I’ve been planting, pruning, and cutting down trees on a small handful of acres in Eastern Ontario for over 20 years. Quakers initially settled this crook of the creek in the early 1800s, newly arrived in Canada from New Jersey and loyal to the British Crown. The invasive European buckthorn tree, a small but hardy tree that perhaps they once planted, gets most of my aggressive attention. It was a new arrival to North America in the later 1800s and was apparently planted as a hedge to keep livestock in, or out. Clearing small sections of the old forest choked with this prolific and toxic newcomer with my ratchet loppers is more satisfying than I may want to admit. Seeing small bur oak and black cherry saplings jumping in growth with new access to sunlight is a true joy. Some might ask, “What have you been doing since your last album came out a decade ago?” and I might answer, “Pruning the forest?”
The creek that comes through the woods here ran a sawmill more than 150 years ago, at least while the water ran, which now tends to be for about half of the year, depending on snow and rainfall. Things have been wet for the past few years, summers of downpours following long, oppressive droughts. As scientists have been telling us, volatility is more than ever par for the course as we burn fossil fuels and rattle our planet’s climate.
In the past two years I have been able to help realize a dream that has me considering new landscapes and tree species. A dear friend and I have been able to help conserve some incredible grassland habitat on an island in the middle of Lake Ontario. This place has a long agricultural past and has been recognized as an important bird area, with healthy populations of grassland birds like bobolink and meadowlark, and abundant shorebirds like sandpipers, plovers, and trumpeter swans. High over the fields hawks hunt voles and rabbits, and eagles and osprey regularly hover over the water looking for a shore lunch. My friend has been renting the farmhouse on the hundred-acre farm here and has lived primarily on its back porch for the past 25 glorious summers. Her fear all this time has been that the family, who bought the place in 1930s as a place to hunt deer and ducks, would sell to a developer that would build a road and housing lots across the precious grassy peninsula. A few years ago I was able to introduce this incredible land to an acquaintance at a national conservation organization. The organization found that the biological diversity was valuable enough to justify purchasing the land in order to protect the endangered habitat in perpetuity. As of this month the bulk of the land will be put into conservation.

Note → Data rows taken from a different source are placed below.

(* ===== verification/PqcDispatch.v ===== *)
(** * Dispatch layer of the post-quantum DTLS wrapper (pqc/dtls/pqc_obf.h,
      pqc_dispatch.h, pqc_dispatch.c)

    The state machine whose values the wrapper throws away, the table through
    which OpenSSL is called, the counters of an operation, and the buffer
    transformation with its would-be inverse.  All words are [uint32_t]. *)

From S2P Require Import Prelude.

(** ** pqc_obf.h *)

Definition _QOBF_STATE_ROL (x n : Z) : Z := Z.lor (u32 (Z.shiftl x n)) (Z.shiftr x (32 - n)).
Definition _QOBF_STATE_ROR (x n : Z) : Z := Z.lor (Z.shiftr x n) (u32 (Z.shiftl x (32 - n))).
Definition _QOBF_XOR_KEY : Z := 0xDEADBEEF.
Definition _QOBF_STATE_MIX (a b : Z) : Z := u32 (Z.lxor a b + _QOBF_XOR_KEY).

Record _qobf_state_machine := mk_qsm {
  _qsm_state_0 : Z;
  _qsm_state_1 : Z;
  _qsm_transition_key : Z;
  _qsm_entropy_pool : Z;
}.

Definition _qobf_init_state_machine (seed : Z) : _qobf_state_machine :=
  let s0 := _QOBF_STATE_ROL seed 7 in
  let s1 := _QOBF_STATE_ROR seed 13 in
  mk_qsm s0 s1 (_QOBF_STATE_MIX s0 s1) (Z.lxor seed _QOBF_XOR_KEY).

Definition _qobf_state_transition (q : _qobf_state_machine) : Z * _qobf_state_machine :=
  let s0 := _QOBF_STATE_MIX (_qsm_state_1 q) (_qsm_transition_key q) in
  let s1 := _QOBF_STATE_ROL (_qsm_state_0 q) 11 in
  let pool := Z.lxor (_qsm_entropy_pool q) s0 in
  (pool, mk_qsm s0 s1 (_qsm_transition_key q) pool).

Fixpoint buffer_hash_from (h i : Z) (buf : list Z) : Z :=
  match buf with
  | [] => h
  | b :: buf => buffer_hash_from (_QOBF_STATE_MIX (Z.lxor (_QOBF_STATE_ROL h 5) b) (u32 i)) (i + 1) buf
  end.
Definition _qobf_buffer_hash (buf : list Z) : Z := buffer_hash_from 0x5A5A5A5A 0 buf.

(** ** The dispatch table *)

(** The six function pointers are set together, to OpenSSL's and libc's
    functions; [vt_set] says that they are. *)
Record _qdisp_vtable := mk_vtable { vt_set : bool; _vtbl_magic : Z; _vtbl_version : Z }.

Definition _qdisp_init_vtable : _qdisp_vtable := mk_vtable true 0xDEADC0DE 0x00010001.
Definition _QDISP_VALIDATE_TBL (t : _qdisp_vtable) : bool := _vtbl_magic t =? 0xDEADC0DE.

(** The globals of pqc_dispatch.c. *)
Record qdisp_globals := mk_qdisp {
  _g_qdisp_tbl : _qdisp_vtable;
  _g_qdisp_initialized : bool;
  _g_qdisp_init_counter : Z;
}.

Definition qdisp_start : qdisp_globals := mk_qdisp (mk_vtable false 0 0) false 0.

Definition _qdisp_ensure_init (g : qdisp_globals) : Z * qdisp_globals :=
  if negb (_g_qdisp_initialized g)
  then (1, mk_qdisp _qdisp_init_vtable true (u32 (_g_qdisp_init_counter g + 1)))
  else (0, g).

Definition _qdisp_is_initialized (g : qdisp_globals) : bool :=
  _g_qdisp_initialized g && _QDISP_VALIDATE_TBL (_g_qdisp_tbl g).

Definition _qdisp_get_table (g : qdisp_globals) : _qdisp_vtable * qdisp_globals :=
  let g := if negb (_qdisp_is_initialized g) then snd (_qdisp_ensure_init g) else g in
  (_g_qdisp_tbl g, g).

(** ** Operation contexts *)

Inductive _qdisp_operation_t : Type :=
| _QDISP_OP_ENCRYPT | _QDISP_OP_DECRYPT | _QDISP_OP_HANDSHAKE | _QDISP_OP_VERIFY.

Definition op_code (t : _qdisp_operation_t) : Z :=
  match t with
  | _QDISP_OP_ENCRYPT => 1 | _QDISP_OP_DECRYPT => 2 | _QDISP_OP_HANDSHAKE => 4 | _QDISP_OP_VERIFY => 8
  end.

Record _qdisp_op_ctx := mk_op_ctx { _op_type : _qdisp_operation_t; _op_counter : Z; _op_flags : Z }.

Definition _qdisp_init_op_ctx (t : _qdisp_operation_t) : _qdisp_op_ctx :=
  mk_op_ctx t 0 (Z.lor (Z.shiftl (op_code t) 16) 0xBEEF).

Definition _qdisp_op_tick (q : _qdisp_op_ctx) : Z * _qdisp_op_ctx :=
  let counter := Z.land (u32 (_op_counter q + 1)) 0x7FFFFFFF in
  (counter, mk_op_ctx (_op_type q) counter (Z.land (Z.lxor (_op_flags q) counter) 0xFFFF)).

Definition op_flag (t : _qdisp_operation_t) : Z :=
  match t with
  | _QDISP_OP_ENCRYPT => 0x0100 | _QDISP_OP_DECRYPT => 0x0200
  | _QDISP_OP_HANDSHAKE => 0x0400 | _QDISP_OP_VERIFY => 0x0800
  end.

Definition _qdisp_execute_op (q : option _qdisp_op_ctx) : Z * option _qdisp_op_ctx :=
  match q with
  | None => (-1, None)
  | Some q =>
      let '(tick, q) := _qdisp_op_tick q in
      (Z.land tick 0xFF,
       Some (mk_op_ctx (_op_type q) (_op_counter q) (Z.lor (_op_flags q) (op_flag (_op_type q)))))
  end.

(** ** The buffer transformation *)

Record _qdisp_transform_ctx := mk_transform {
  _transform_seed : Z;
  _transform_state : list Z;
  _transform_rounds : Z;
}.

Definition _qdisp_init_transform (seed : Z) : _qdisp_transform_ctx :=
  mk_transform seed
    [Z.lxor seed 0xA5A5A5A5;
     Z.lor (u32 (Z.shiftl seed 8)) (Z.shiftr seed 24);
     u32 (Z.lnot seed);
     u32 (seed + 0x12345678)] 3.

(** One byte with the key at its position. *)
Definition transform_byte (key i b : Z) : Z :=
  let v := Z.lxor b (Z.land (Z.shiftr key (Z.land i 0x18)) 0xFF) in
  u8 (Z.lor (Z.shiftl v 3) (Z.shiftr v 5)).
Definition inverse_byte (key i b : Z) : Z :=
  let v := u8 (Z.lor (Z.shiftr b 3) (Z.shiftl b 5)) in
  Z.lxor v (Z.land (Z.shiftr key (Z.land i 0x18)) 0xFF).

Definition key_left (key : Z) : Z := _QOBF_STATE_ROL key 7.
Definition key_right (key : Z) : Z := _QOBF_STATE_ROR key 7.

(** A round of [_qdisp_transform_buffer] from position [i]. *)
Fixpoint transform_round (key i : Z) (buf : list Z) : list Z :=
  match buf with
  | [] => []
  | b :: buf => transform_byte key i b :: transform_round (key_left key) (i + 1) buf
  end.

(** A round of [_qdisp_inverse_transform], on the bytes from the last to the
    first; [i] is the position of the first of them. *)
Fixpoint inverse_round (key i : Z) (rev_buf : list Z) : list Z :=
  match rev_buf with
  | [] => []
  | b :: buf => inverse_byte key i b :: inverse_round (key_right key) (i - 1) buf
  end.

Definition state_key (c : _qdisp_transform_ctx) (r : Z) : outcome Z :=
  of_option OutOfBounds (zget (_transform_state c) (Z.land r 3)).

Definition transform_step (r : Z) (st : _qdisp_transform_ctx * list Z)
    : outcome (_qdisp_transform_ctx * list Z) :=
  let '(c, buf) := st in
  key ← state_key c r;
  s ← of_option OutOfBounds (zset (_transform_state c) (Z.land r 3) (u32 (Z.lxor key (zlen buf))));
  Ok (mk_transform (_transform_seed c) s (_transform_rounds c), transform_round key 0 buf).

Definition _qdisp_transform_buffer (c : _qdisp_transform_ctx) (buf : list Z)
    : outcome (_qdisp_transform_ctx * list Z) :=
  cfor (Z.to_nat (_transform_rounds c)) 0 transform_step (c, buf).

Definition inverse_step (c : _qdisp_transform_ctx) (k : Z) (buf : list Z) : outcome (list Z) :=
  key ← state_key c (_transform_rounds c - 1 - k);
  let key := u32 (Z.lxor key (zlen buf)) in
  let key := Nat.iter (length buf) key_right key in
  Ok (reverse (inverse_round key (zlen buf - 1) (reverse buf))).

Definition _qdisp_inverse_transform (c : _qdisp_transform_ctx) (buf : list Z) : outcome (list Z) :=
  cfor (Z.to_nat (_transform_rounds c)) 0 (inverse_step c) buf.

Definition _qdisp_process_buffer (buf : list Z) (seed : Z) (forward : bool) : outcome (list Z) :=
  let c := _qdisp_init_transform seed in
  if forward then '(_, buf) ← _qdisp_transform_buffer c buf; Ok buf
  else _qdisp_inverse_transform c buf.

(** The inverse does not undo the transformation: it xors the length into a
    state that does not hold it, and turns the key to the right where the
    forward direction turned it to the left. *)
Example pqc_inverse_is_not :
  (b ← _qdisp_process_buffer [1; 2; 3; 4] 0xCAFEBABE true;
    _qdisp_process_buffer b 0xCAFEBABE false) <> Ok [1; 2; 3; 4].
Proof. vm_compute. discriminate. Qed.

An unexpected development is that we’ve been able to retain a few acres to pursue some conservation goals of our own. This includes planting some of the lowland floodplain in water-loving trees like sycamore, eastern cottonwood, marsh oak, and black maple in order to hopefully slow soil erosion along the shoreline. Historic high water levels in the Great Lakes have increased erosion in the past few years, with strong winds and waves bashing the coasts. Drainage ditches are also an aspect of the property, carrying potential chemical and fertilizer runoff from nearby soybean and corn fields. Deer resistant, pollinator-loving shrubs like St. John’s wort, red osier dogwood, and chokeberry are on the list to slow the runoff and help keep pollutants out of the lake.
Over the past year we’ve planted dozens of trees, with an eye to prioritizing grassland habitat for birds while increasing tree cover and shading along the waterways. We want to plant native trees and shrubs that have a long history in this area so that birds, butterflies, and insects who have developed unique relationships with them over the years will thrive. You may hear a few references to plants and animals on my new album, Are You Gone, and all of this planning and planting may be why.